#### EXERCISE INPUT:
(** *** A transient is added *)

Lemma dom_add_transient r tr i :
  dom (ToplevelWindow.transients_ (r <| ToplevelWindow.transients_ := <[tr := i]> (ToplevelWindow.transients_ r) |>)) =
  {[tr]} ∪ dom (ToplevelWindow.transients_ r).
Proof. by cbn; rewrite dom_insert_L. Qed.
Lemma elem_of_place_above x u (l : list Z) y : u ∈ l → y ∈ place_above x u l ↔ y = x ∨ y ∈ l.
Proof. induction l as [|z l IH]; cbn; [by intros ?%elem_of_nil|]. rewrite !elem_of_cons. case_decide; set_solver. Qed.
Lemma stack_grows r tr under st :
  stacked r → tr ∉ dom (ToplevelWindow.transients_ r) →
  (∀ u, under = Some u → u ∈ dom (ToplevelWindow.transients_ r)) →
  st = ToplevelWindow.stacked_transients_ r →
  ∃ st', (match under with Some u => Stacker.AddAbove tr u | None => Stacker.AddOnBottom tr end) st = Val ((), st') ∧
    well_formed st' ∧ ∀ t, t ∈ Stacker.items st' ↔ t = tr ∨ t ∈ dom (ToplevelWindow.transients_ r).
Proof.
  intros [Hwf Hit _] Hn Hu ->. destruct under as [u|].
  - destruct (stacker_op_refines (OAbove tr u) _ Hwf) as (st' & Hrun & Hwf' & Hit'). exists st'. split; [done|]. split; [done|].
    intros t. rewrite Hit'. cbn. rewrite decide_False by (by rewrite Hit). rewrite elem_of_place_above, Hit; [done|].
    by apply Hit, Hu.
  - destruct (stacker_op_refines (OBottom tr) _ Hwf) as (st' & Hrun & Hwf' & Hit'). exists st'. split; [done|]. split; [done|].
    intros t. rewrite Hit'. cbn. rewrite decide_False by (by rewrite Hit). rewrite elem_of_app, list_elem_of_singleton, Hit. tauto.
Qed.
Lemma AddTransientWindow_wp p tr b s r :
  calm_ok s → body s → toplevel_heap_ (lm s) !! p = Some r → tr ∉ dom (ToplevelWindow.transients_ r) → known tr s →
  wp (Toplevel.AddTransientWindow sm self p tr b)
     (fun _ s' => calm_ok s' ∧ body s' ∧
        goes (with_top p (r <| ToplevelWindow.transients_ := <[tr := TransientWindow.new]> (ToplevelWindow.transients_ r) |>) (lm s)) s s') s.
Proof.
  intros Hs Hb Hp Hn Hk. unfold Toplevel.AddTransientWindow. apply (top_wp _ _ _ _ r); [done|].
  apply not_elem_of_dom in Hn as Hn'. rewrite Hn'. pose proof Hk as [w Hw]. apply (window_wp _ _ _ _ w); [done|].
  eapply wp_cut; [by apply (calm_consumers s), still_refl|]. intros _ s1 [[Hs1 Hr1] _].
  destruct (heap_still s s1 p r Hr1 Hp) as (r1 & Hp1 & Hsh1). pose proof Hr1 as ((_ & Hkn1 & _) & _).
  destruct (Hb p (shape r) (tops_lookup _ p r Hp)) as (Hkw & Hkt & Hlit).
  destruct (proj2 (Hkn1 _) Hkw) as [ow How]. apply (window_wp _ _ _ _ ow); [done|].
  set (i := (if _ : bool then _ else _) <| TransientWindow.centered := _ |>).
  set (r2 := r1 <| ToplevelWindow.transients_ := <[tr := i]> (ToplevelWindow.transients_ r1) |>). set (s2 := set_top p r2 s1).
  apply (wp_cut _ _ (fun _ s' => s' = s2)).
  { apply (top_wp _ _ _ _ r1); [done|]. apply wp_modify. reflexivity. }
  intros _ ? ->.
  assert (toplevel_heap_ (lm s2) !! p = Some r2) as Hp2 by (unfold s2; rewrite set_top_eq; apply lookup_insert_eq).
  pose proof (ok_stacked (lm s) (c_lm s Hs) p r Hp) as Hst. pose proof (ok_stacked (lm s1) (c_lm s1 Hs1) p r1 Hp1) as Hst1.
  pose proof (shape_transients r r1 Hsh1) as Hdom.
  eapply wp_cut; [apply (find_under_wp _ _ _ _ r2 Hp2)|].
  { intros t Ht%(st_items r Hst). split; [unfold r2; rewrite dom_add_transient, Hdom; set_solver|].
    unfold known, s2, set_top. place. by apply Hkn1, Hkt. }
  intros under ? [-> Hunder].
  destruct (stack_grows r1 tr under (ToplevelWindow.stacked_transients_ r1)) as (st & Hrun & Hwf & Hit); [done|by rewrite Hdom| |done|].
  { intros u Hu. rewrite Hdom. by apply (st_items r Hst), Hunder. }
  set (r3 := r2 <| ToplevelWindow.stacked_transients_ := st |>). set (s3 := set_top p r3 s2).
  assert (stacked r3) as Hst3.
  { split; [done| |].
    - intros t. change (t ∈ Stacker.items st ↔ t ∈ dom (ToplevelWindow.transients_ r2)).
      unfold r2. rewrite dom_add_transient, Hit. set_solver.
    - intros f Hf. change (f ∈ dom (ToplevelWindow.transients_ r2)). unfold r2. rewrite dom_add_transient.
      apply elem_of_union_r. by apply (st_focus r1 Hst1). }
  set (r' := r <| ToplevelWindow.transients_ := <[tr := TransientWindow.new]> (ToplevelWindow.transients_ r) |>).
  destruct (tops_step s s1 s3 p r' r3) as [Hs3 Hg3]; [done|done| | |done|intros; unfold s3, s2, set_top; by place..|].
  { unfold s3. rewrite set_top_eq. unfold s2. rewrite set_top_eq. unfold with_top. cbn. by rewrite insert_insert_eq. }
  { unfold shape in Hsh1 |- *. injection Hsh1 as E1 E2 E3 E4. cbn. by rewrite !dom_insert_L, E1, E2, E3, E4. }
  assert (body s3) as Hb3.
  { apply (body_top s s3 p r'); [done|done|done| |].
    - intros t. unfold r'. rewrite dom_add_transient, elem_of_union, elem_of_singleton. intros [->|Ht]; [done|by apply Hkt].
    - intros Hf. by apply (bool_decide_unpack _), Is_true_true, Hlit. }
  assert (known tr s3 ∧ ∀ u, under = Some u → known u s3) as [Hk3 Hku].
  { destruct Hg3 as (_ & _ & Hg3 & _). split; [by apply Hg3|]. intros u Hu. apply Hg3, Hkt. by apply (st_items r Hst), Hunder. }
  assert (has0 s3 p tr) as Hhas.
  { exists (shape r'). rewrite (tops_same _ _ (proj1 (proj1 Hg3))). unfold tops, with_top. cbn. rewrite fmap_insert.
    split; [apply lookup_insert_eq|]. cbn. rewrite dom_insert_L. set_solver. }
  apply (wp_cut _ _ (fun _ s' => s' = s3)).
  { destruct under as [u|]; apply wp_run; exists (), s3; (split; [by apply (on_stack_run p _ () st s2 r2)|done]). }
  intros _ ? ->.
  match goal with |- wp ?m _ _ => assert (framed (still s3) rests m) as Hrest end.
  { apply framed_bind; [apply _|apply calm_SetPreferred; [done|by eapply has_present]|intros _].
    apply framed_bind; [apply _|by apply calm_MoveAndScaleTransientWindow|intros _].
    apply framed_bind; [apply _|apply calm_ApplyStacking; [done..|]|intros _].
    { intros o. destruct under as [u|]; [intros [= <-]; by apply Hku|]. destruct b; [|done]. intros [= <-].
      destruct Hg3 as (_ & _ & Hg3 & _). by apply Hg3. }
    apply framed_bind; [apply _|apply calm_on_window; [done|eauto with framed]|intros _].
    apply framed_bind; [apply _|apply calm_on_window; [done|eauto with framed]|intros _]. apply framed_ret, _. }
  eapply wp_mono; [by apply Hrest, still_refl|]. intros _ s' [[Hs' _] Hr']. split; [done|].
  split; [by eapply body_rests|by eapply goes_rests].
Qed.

#### YOUR ASSIGNMENT:
Take the line containing "intros [= <-]." and each line after it up to the last line of the listing, and print them exactly.

#### EXERCISE OUTPUT:
    { intros o. destruct under as [u|]; [intros [= <-]; by apply Hku|]. destruct b; [|done]. intros [= <-].
      destruct Hg3 as (_ & _ & Hg3 & _). by apply Hg3. }
    apply framed_bind; [apply _|apply calm_on_window; [done|eauto with framed]|intros _].
    apply framed_bind; [apply _|apply calm_on_window; [done|eauto with framed]|intros _]. apply framed_ret, _. }
  eapply wp_mono; [by apply Hrest, still_refl|]. intros _ s' [[Hs' _] Hr']. split; [done|].
  split; [by eapply body_rests|by eapply goes_rests].
Qed.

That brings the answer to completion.